Copy exactly the lines of the data below that run from the line holding "x)))) ;; mret (Some i)" through the line holding "reflexivity). erewrite bind_ret by reflexivity.", both ends included.

-------- RECORDS SUPPLIED

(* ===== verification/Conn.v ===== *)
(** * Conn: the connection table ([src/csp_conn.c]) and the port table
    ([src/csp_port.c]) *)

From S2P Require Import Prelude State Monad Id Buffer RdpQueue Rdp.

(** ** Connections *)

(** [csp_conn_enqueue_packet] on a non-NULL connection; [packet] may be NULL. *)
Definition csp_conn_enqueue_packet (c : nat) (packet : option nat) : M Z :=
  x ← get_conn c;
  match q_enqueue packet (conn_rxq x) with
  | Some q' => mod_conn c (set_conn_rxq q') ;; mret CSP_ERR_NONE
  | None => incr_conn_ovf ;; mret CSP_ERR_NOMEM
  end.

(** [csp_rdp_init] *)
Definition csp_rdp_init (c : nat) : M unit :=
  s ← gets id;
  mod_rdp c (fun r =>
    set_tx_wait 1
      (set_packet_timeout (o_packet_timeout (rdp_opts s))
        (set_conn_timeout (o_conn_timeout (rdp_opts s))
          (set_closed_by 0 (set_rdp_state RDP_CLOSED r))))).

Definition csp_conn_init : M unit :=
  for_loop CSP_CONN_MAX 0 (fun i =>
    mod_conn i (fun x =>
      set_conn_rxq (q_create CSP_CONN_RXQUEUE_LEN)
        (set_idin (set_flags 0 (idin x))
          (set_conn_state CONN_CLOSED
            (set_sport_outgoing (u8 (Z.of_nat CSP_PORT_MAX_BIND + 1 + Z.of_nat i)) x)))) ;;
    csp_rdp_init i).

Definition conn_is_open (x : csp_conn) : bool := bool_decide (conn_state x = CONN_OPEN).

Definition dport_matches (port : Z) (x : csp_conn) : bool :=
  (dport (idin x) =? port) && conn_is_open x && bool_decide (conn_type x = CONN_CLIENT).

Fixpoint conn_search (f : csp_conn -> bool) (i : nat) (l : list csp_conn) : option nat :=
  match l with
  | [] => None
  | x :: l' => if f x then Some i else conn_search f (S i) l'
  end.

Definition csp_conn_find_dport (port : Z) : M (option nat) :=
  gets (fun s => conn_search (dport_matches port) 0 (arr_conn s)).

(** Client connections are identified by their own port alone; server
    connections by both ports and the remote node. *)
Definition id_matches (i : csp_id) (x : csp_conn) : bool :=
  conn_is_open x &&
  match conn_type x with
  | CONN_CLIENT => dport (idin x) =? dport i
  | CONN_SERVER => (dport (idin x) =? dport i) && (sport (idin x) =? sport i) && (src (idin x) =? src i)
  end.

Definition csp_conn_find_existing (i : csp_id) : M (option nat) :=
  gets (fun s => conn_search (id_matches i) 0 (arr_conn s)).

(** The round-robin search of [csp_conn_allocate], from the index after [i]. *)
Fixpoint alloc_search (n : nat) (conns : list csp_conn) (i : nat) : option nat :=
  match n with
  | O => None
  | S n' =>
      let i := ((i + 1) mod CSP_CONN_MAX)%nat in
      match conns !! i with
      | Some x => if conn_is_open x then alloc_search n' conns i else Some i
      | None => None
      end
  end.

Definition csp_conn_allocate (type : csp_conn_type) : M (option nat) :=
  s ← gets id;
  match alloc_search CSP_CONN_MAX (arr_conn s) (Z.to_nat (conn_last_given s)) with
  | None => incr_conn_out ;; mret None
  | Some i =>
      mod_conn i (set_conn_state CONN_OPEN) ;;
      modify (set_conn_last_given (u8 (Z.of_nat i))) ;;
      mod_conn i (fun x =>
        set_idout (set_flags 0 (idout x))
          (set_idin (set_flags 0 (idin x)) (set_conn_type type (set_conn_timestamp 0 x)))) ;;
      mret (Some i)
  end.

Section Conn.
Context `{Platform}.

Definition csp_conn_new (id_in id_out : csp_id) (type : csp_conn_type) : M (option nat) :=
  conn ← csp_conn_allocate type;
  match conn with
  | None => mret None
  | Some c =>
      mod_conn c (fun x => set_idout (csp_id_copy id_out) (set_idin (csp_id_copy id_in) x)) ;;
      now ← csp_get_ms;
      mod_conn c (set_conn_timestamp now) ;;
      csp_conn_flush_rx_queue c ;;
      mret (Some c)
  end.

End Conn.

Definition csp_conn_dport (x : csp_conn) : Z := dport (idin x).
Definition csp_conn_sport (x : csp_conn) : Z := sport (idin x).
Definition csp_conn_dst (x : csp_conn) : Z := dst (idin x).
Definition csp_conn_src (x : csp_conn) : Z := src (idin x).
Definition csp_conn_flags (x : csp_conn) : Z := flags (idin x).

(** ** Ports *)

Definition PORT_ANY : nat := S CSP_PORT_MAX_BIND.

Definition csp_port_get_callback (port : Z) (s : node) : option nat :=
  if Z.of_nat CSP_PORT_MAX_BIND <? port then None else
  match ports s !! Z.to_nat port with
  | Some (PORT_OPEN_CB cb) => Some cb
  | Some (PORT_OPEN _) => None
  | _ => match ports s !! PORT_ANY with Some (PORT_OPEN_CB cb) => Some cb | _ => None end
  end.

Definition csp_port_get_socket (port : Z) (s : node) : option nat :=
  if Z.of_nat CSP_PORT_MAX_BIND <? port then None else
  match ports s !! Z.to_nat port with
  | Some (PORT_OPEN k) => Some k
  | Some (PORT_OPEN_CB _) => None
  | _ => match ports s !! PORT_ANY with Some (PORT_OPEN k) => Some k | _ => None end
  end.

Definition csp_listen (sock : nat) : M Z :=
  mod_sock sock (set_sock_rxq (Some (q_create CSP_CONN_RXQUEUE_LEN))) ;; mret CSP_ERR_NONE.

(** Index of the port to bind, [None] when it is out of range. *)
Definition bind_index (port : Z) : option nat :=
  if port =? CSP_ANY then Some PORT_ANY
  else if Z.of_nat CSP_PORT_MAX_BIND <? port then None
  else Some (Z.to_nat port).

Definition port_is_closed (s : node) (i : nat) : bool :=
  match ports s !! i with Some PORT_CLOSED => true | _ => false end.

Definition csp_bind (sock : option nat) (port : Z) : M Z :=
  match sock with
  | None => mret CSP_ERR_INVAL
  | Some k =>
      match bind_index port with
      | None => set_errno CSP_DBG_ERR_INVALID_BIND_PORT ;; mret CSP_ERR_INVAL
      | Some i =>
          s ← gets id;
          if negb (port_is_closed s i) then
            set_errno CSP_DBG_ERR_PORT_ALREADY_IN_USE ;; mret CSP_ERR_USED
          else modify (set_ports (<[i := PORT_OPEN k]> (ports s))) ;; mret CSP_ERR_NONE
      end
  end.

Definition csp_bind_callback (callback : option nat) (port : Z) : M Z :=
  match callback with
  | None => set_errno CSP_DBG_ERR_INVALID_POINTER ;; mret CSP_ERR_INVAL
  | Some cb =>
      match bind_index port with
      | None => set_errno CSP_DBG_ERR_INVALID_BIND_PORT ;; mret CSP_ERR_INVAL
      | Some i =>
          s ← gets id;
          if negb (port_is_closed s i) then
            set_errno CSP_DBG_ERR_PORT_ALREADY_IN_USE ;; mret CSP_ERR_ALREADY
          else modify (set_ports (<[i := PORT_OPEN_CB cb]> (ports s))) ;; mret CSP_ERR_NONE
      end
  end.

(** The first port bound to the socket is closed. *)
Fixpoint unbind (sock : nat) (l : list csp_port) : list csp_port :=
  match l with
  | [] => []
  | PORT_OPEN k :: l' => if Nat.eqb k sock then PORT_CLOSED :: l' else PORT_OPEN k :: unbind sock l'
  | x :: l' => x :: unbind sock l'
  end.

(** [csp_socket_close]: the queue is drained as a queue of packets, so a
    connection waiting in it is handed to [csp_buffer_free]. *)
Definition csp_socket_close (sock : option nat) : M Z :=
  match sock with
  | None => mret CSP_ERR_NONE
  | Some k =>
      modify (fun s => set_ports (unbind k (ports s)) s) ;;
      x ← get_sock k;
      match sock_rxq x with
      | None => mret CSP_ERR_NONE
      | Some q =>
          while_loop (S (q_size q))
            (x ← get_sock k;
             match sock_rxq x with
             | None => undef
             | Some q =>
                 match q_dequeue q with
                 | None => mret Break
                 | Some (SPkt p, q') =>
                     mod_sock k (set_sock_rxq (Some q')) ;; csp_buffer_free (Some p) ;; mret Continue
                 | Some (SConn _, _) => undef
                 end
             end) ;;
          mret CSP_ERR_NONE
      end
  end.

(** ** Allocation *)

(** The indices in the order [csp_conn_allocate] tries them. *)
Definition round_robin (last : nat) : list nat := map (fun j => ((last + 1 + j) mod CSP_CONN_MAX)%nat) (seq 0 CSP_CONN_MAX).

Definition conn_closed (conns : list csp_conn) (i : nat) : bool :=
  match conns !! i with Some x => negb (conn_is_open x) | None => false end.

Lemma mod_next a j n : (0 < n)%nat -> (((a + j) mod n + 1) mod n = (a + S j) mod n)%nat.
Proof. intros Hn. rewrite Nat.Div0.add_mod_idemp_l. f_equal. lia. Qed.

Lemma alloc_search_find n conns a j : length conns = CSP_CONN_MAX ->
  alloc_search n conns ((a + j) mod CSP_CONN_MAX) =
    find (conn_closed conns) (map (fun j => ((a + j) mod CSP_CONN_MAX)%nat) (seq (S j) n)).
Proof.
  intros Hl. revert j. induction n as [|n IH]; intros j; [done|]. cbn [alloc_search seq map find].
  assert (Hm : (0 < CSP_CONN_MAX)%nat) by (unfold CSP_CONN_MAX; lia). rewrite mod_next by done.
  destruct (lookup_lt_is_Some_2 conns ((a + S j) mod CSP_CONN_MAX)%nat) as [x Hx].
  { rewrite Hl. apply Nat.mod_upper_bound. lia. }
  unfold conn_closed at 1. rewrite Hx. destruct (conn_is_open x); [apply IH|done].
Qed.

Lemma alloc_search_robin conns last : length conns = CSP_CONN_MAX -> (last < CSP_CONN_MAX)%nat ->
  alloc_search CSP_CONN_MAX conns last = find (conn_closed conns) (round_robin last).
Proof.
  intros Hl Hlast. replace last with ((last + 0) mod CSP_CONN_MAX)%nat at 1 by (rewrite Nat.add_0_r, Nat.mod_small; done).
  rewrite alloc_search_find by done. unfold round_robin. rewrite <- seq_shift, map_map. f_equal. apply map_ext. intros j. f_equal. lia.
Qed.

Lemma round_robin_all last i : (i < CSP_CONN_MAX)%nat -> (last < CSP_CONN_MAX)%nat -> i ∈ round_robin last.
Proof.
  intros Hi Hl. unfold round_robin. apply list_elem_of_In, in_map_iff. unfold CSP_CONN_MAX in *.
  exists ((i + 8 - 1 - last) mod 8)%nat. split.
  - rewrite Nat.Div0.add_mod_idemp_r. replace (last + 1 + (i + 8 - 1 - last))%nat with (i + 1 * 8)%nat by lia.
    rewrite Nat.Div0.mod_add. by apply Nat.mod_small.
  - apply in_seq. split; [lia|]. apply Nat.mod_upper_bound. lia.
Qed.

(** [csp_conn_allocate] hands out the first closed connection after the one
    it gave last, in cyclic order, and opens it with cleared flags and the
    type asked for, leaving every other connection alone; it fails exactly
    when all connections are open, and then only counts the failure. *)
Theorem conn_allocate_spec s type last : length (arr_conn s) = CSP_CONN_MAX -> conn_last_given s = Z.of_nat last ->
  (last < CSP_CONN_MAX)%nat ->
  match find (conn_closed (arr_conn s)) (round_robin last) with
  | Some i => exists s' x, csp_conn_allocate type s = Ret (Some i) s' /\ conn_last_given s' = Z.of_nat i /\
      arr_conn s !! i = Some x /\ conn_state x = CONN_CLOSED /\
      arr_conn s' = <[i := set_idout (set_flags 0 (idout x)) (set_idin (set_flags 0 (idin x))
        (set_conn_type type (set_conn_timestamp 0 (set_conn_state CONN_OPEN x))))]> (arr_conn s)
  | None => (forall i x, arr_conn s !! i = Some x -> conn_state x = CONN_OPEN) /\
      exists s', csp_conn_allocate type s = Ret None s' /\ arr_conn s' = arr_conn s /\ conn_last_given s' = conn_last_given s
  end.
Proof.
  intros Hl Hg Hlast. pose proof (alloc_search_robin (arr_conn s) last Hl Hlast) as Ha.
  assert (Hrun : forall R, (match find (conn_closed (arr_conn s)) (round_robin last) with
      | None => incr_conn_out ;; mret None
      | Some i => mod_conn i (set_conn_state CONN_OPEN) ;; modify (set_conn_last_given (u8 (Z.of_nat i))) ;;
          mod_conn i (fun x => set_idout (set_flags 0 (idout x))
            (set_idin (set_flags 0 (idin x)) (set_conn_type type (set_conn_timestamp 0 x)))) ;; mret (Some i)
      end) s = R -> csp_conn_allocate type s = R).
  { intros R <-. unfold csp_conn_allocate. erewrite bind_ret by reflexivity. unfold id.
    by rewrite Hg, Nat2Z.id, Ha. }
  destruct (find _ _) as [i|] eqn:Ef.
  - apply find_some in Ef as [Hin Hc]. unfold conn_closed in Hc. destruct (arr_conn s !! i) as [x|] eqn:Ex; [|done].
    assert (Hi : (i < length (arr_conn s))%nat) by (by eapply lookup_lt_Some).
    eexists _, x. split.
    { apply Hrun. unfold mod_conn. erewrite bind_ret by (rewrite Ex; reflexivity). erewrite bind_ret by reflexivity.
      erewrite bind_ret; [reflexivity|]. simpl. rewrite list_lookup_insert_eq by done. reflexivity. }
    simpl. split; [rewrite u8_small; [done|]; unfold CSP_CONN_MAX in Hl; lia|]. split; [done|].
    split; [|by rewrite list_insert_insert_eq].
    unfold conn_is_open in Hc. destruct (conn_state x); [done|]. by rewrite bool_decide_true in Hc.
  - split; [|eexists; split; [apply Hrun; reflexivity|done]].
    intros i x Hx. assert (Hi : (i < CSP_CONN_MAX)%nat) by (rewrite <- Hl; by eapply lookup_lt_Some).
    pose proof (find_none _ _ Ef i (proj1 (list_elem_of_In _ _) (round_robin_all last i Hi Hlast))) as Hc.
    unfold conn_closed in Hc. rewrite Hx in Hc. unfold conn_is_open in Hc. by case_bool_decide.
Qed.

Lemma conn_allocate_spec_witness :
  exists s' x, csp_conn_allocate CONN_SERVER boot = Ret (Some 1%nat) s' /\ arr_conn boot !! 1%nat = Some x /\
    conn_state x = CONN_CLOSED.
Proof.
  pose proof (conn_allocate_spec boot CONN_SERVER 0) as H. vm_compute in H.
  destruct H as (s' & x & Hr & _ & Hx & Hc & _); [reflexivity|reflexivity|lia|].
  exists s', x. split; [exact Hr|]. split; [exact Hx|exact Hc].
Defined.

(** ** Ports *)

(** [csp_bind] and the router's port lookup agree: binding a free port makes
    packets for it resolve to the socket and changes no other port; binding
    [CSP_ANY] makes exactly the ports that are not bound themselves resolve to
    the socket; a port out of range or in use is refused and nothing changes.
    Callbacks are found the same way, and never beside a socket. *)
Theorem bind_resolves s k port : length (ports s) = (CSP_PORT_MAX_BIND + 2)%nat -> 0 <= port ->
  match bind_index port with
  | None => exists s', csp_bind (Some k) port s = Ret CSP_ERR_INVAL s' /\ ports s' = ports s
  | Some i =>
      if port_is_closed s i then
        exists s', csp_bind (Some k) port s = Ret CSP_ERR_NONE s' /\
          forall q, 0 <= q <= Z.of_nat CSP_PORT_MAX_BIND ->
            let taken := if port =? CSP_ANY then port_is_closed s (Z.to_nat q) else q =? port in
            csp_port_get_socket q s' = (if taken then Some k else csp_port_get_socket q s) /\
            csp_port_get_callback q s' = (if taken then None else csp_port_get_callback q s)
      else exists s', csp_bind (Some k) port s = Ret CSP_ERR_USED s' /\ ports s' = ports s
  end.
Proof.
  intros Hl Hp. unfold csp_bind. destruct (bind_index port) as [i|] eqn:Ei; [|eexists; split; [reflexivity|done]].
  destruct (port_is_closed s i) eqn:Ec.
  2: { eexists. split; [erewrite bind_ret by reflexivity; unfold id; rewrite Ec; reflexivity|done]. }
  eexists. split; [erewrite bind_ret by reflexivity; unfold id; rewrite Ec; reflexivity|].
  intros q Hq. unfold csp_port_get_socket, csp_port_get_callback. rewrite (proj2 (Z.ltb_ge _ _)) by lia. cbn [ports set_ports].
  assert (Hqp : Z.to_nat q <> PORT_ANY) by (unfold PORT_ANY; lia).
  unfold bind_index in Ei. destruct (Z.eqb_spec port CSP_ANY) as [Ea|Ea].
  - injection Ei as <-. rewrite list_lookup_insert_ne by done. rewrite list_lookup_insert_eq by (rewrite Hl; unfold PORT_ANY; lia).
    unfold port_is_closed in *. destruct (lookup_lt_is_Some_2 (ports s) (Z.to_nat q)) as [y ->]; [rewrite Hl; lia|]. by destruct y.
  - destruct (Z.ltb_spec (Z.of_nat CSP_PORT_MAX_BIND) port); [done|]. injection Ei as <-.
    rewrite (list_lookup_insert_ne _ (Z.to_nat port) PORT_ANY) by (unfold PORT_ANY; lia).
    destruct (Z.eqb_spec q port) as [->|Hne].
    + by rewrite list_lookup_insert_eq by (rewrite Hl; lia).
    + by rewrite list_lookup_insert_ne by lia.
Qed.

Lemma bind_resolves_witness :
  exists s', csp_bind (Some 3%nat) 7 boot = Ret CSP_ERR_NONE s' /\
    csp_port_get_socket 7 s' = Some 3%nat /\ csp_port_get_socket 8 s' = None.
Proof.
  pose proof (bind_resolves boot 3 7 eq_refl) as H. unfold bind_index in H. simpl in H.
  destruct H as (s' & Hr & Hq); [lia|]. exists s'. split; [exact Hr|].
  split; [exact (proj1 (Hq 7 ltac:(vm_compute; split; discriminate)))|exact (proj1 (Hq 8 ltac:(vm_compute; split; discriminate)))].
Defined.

----------------
-------- RECORDS SUPPLIED

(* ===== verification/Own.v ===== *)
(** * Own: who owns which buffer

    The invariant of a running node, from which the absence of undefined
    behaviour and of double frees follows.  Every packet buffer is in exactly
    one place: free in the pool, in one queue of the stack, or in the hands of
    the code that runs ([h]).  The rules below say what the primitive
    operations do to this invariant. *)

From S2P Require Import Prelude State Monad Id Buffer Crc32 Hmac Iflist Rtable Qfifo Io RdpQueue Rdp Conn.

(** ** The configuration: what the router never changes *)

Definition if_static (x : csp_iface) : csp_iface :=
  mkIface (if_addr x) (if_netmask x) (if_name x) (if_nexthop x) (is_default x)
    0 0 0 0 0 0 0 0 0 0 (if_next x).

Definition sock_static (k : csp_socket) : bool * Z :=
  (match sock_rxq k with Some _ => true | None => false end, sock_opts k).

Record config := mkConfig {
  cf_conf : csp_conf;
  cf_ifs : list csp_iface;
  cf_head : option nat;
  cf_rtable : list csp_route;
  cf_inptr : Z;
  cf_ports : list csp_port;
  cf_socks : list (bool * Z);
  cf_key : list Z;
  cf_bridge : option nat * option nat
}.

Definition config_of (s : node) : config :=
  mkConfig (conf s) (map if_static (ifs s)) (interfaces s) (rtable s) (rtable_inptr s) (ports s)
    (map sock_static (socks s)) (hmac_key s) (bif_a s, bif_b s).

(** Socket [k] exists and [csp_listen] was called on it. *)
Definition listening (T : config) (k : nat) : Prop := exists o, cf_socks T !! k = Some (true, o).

----------------

SOLVED EXERCISE:
            (set_idin (set_flags 0 (idin x)) (set_conn_type type (set_conn_timestamp 0 x)))) ;; mret (Some i)
      end) s = R -> csp_conn_allocate type s = R).
  { intros R <-. unfold csp_conn_allocate. erewrite bind_ret by reflexivity. unfold id.
    by rewrite Hg, Nat2Z.id, Ha. }
  destruct (find _ _) as [i|] eqn:Ef.
  - apply find_some in Ef as [Hin Hc]. unfold conn_closed in Hc. destruct (arr_conn s !! i) as [x|] eqn:Ex; [|done].
    assert (Hi : (i < length (arr_conn s))%nat) by (by eapply lookup_lt_Some).
    eexists _, x. split.
    { apply Hrun. unfold mod_conn. erewrite bind_ret by (rewrite Ex; reflexivity). erewrite bind_ret by reflexivity.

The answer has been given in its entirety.